(** * Pyland engine core: object registry, viewport clamping, render passes
      and window construction

    A shallow embedding of [object_manager.cpp], [map_viewer.cpp] and
    [game_window.cpp], with the properties of the engine specification
    stated and settled against it, followed by further properties of these
    files, of the end of a challenge and of the loading of a shader
    program.

    Conventions of the embedding:
    - a C++ [int] is a [Z] inside the 32-bit signed range; an operation whose
      result would leave the range is undefined behaviour and is modelled by
      [None];
    - a C++ [float] is an IEEE-754 binary32 value, modelled with the
      parametric [spec_float] of the standard library at precision 24 and
      maximal exponent 128, every operation rounding to nearest-even;
    - a [std::shared_ptr<T>] that may be empty is an [option T];
    - a [std::map] is a [gmap];
    - calls into glog, SDL, EGL, dispmanx and OpenGL are recorded as events. *)

From Stdlib Require Import ZArith List Bool Lia String.
From Stdlib Require Import Floats.SpecFloat.
From stdpp Require Import base option gmap list.

Local Open Scope Z_scope.

(** ** Machine integers *)

Definition INT_MAX : Z := 2147483647.
Definition INT_MIN : Z := -2147483648.

Definition in_int_range (z : Z) : bool := (INT_MIN <=? z) && (z <=? INT_MAX).

(** ** Single-precision arithmetic

    [float] in the sources is IEEE-754 binary32: 24 bits of precision and
    infinities at exponent 128. The operations are those of the standard
    library's executable specification, which round to nearest, ties to
    even. *)

Module Float32.

Definition prec : Z := 24.
Definition emax : Z := 128.

Definition float := spec_float.

Definition add (x y : float) : float := SFadd prec emax x y.
Definition sub (x y : float) : float := SFsub prec emax x y.
Definition mul (x y : float) : float := SFmul prec emax x y.
Definition div (x y : float) : float := SFdiv prec emax x y.

(** [x < y], [x <= y], [x >= y] and [x == y] of C++; each is false as soon as
    an operand is NaN. *)
Definition lt (x y : float) : bool := SFltb x y.
Definition le (x y : float) : bool := SFleb x y.
Definition ge (x y : float) : bool := SFleb y x.
Definition eqb (x y : float) : bool := SFeqb x y.

(** The conversion [float(n)] of an [int]. *)
Definition of_int (n : Z) : float := binary_normalize prec emax n 0 false.

(** The literals [0.0f], [0.5f], [2.0f] and [32.0f]. *)
Definition zero : float := S754_zero false.
Definition half : float := S754_finite false 8388608 (-24).
Definition two : float := S754_finite false 8388608 (-22).
Definition thirty_two : float := S754_finite false 8388608 (-18).

Definition nan : float := S754_nan.

Definition is_nan (x : float) : bool :=
  match x with S754_nan => true | _ => false end.

(** A value a [float] variable can hold: any zero, infinity or NaN, and the
    finite numbers whose mantissa and exponent are in canonical form. *)
Definition valid (x : float) : bool := valid_binary prec emax x.

(** Finite (zero included) and not negative. *)
Definition finite_nonneg (x : float) : bool :=
  match x with
  | S754_zero _ => true
  | S754_finite false _ _ => true
  | _ => false
  end.

Definition is_finite (x : float) : bool :=
  match x with
  | S754_zero _ | S754_finite _ _ _ => true
  | _ => false
  end.

(** [std::max(a, b)] is [(a < b) ? b : a] and [std::min(a, b)] is
    [(b < a) ? b : a]. *)
Definition std_max (a b : float) : float := if lt a b then b else a.
Definition std_min (a b : float) : float := if lt b a then b else a.

(** Membership in the closed interval [[lo, hi]], with the comparisons of the
    machine. *)
Definition in_range (lo hi x : float) : bool := le lo x && le x hi.

(** [x] is a zero, a finite number or an infinity whose sign bit is [s]. *)
Definition signed (s : bool) (x : float) : Prop :=
  match x with
  | S754_nan => False
  | S754_zero s' | S754_infinity s' | S754_finite s' _ _ => s' = s
  end.

End Float32.

(** ** [centre_point_in_range] of [map_viewer.cpp] *)

Definition centre_point_in_range (point length bound : Float32.float) : Float32.float :=
  let bound_offset := Float32.sub point (Float32.div bound Float32.two) in
  if Float32.ge length bound then
    Float32.std_min (Float32.std_max bound_offset Float32.zero)
                    (Float32.sub length bound)
  else if Float32.ge bound length then
    Float32.std_max (Float32.std_min bound_offset Float32.zero)
                    (Float32.sub length bound)
  else bound_offset.

(** The second step of [centre_point_in_range], "crop to valid range", as a
    function of the offset computed by the first step. *)
Definition crop (bound_offset length bound : Float32.float) : Float32.float :=
  if Float32.ge length bound then
    Float32.std_min (Float32.std_max bound_offset Float32.zero)
                    (Float32.sub length bound)
  else if Float32.ge bound length then
    Float32.std_max (Float32.std_min bound_offset Float32.zero)
                    (Float32.sub length bound)
  else bound_offset.

(** The specification's clamping law, as it is worded: for finite
    non-negative [length] and [bound] and any [point], the result lies in
    [[0, length - bound]] when [bound <= length] and in [[length - bound, 0]]
    when [bound >= length]. *)
Definition clamping_law (point length bound : Float32.float) : Prop :=
  Float32.valid length = true -> Float32.valid bound = true ->
  Float32.finite_nonneg length = true -> Float32.finite_nonneg bound = true ->
  (Float32.le bound length = true ->
   Float32.in_range Float32.zero (Float32.sub length bound)
     (centre_point_in_range point length bound) = true) /\
  (Float32.le length bound = true ->
   Float32.in_range (Float32.sub length bound) Float32.zero
     (centre_point_in_range point length bound) = true).

(** The point that has the clamped viewport centred on it: the offset plus
    half the bound. *)
Definition recentred (point length bound : Float32.float) : Float32.float :=
  Float32.add (centre_point_in_range point length bound)
              (Float32.div bound Float32.two).

(** The specification's idempotence, as it is worded: re-applying the
    function to the re-centred point yields the same offset. *)
Definition idempotent_at (point length bound : Float32.float) : Prop :=
  Float32.valid length = true -> Float32.valid bound = true ->
  Float32.finite_nonneg length = true -> Float32.finite_nonneg bound = true ->
  centre_point_in_range (recentred point length bound) length bound
    = centre_point_in_range point length bound.

(** The worked examples of the specification. *)
Definition f10 : Float32.float := Float32.of_int 10.
Definition f4 : Float32.float := Float32.of_int 4.

(** A window 642 pixels wide showing 40-pixel tiles of a map 64 tiles wide,
    focused on the sprite at tile 63. *)
Definition width_642_px : Float32.float :=
  Float32.div (Float32.of_int 642) (Float32.of_int 40).
Definition map_64_tiles : Float32.float := Float32.of_int 64.
Definition centre_of_tile_63 : Float32.float :=
  Float32.add (Float32.of_int 63) Float32.half.

(** The offset [x] lies in the range [centre_point_in_range] crops to, for
    a line of [length] seen through a display of [bound]. *)
Definition origin_in_range (length bound x : Float32.float) : Prop :=
  (Float32.le bound length = true ->
   Float32.in_range Float32.zero (Float32.sub length bound) x = true) /\
  (Float32.le length bound = true ->
   Float32.in_range (Float32.sub length bound) Float32.zero x = true).
(** ** Entities held by the registry ([object.hpp], consumed)

    Only what the registry, the viewport and the render passes read is kept:
    the id set by [Object::set_id], the dynamic class of the entity, its tile
    position, and its renderable component (the shader program it resolves
    to, if any, and the number of vertices to draw). *)

Inductive ObjectKind := KObject | KMapObject | KSprite.

#[global] Instance ObjectKind_eq_dec : EqDecision ObjectKind.
Proof. solve_decision. Defined.

Record RenderableComponent := mkRenderable {
  get_shader : option Z;
  get_num_vertices_render : Z
}.

Record Object := mkObject {
  get_id : Z;
  object_kind : ObjectKind;
  object_name : string;
  get_position : Float32.float * Float32.float;
  get_renderable_component : RenderableComponent
}.

Definition set_id (o : Object) (new_id : Z) : Object :=
  {| get_id := new_id;
     object_kind := object_kind o;
     object_name := object_name o;
     get_position := get_position o;
     get_renderable_component := get_renderable_component o |}.

(** ** [object_manager.cpp] *)

Module ObjectManager.

(** The static counter [next_object_id], the instance's [objects] map and
    the lines written to the error log. *)
Record t := mk {
  next_object_id : Z;
  objects : gmap Z Object;
  error_log : list string
}.

(** [int ObjectManager::next_object_id(1);] and an empty map. *)
Definition initial : t :=
  {| next_object_id := 1; objects := ∅; error_log := [] |}.

Definition log_error (om : t) (line : string) : t :=
  {| next_object_id := next_object_id om;
     objects := objects om;
     error_log := error_log om ++ [line] |}.

Definition set_objects (om : t) (m : gmap Z Object) : t :=
  {| next_object_id := next_object_id om;
     objects := m;
     error_log := error_log om |}.

(** [get_next_id]: the object receives the counter, the counter is returned
    and post-incremented. Incrementing [INT_MAX] overflows a signed [int]. *)
Definition get_next_id (om : t) (object : Object) : option (Z * Object * t) :=
  if next_object_id om <? INT_MAX then
    Some (next_object_id om,
          set_id object (next_object_id om),
          {| next_object_id := next_object_id om + 1;
             objects := objects om;
             error_log := error_log om |})
  else None.

Definition is_valid_object_id (om : t) (id : Z) : bool :=
  (0 <? id) && (id <? next_object_id om).

Definition add_object (om : t) (new_object : option Object) : bool * t :=
  match new_object with
  | None =>
      (false, log_error om "ObjectManager::add_object: Object cannot be null.")
  | Some o =>
      let object_id := get_id o in
      if negb (is_valid_object_id om object_id) then
        (false, log_error om "ObjectManager::add_object: Object id is invalid; id: ")
      else
        (true, set_objects om (<[object_id := o]> (objects om)))
  end.

Definition remove_object (om : t) (object_id : Z) : t :=
  match objects om !! object_id with
  | Some _ => set_objects om (delete object_id (objects om))
  | None =>
      log_error om
        "trying to remove object that either doesn't exist or there are multiple"
  end.

(** Modelled from the spec: [get_object<T>] is a template of
    [object_manager.hpp], which is not among the sources. The specification
    gives it as: "returns the shared entity or an empty result if not present
    or of an unexpected kind". The kind asked for is the template argument. *)
Definition get_object (kind : ObjectKind) (om : t) (id : Z) : option Object :=
  match objects om !! id with
  | Some o => if decide (object_kind o = kind) then Some o else None
  | None => None
  end.


(** The operations a client can apply to the registry. *)
Inductive Op :=
| OpAllocate (entity : Object)
| OpAdd (entity : option Object)
| OpRemove (id : Z).

Definition step (om : t) (op : Op) : option t :=
  match op with
  | OpAllocate e =>
      match get_next_id om e with
      | Some (_, _, om') => Some om'
      | None => None
      end
  | OpAdd e => Some (snd (add_object om e))
  | OpRemove id => Some (remove_object om id)
  end.

Fixpoint run (om : t) (ops : list Op) : option t :=
  match ops with
  | [] => Some om
  | op :: rest =>
      match step om op with
      | Some om' => run om' rest
      | None => None
      end
  end.


(** A registry in which one sprite has been allocated id 1 and added, as
    [Challenge::make_sprite] does. *)
Definition john : Object :=
  {| get_id := 0; object_kind := KSprite; object_name := "John";
     get_position := (Float32.of_int 7, Float32.of_int 15);
     get_renderable_component := {| get_shader := Some 1; get_num_vertices_render := 6 |} |}.

Definition with_one_sprite : t :=
  match get_next_id initial john with
  | Some (_, e, om) => snd (add_object om (Some e))
  | None => initial
  end.

(** A second entity carrying the id of the first. *)
Definition impostor : Object :=
  {| get_id := 1; object_kind := KMapObject; object_name := "crate";
     get_position := (Float32.of_int 3, Float32.of_int 4);
     get_renderable_component := {| get_shader := Some 1; get_num_vertices_render := 6 |} |}.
+---+
_The problem_:
Every line that contains "half" should be copied out of the data.

_Written reply_:
Definition half : float := S754_finite false 8388608 (-24).
    half the bound. *)
  Float32.add (Float32.of_int 63) Float32.half.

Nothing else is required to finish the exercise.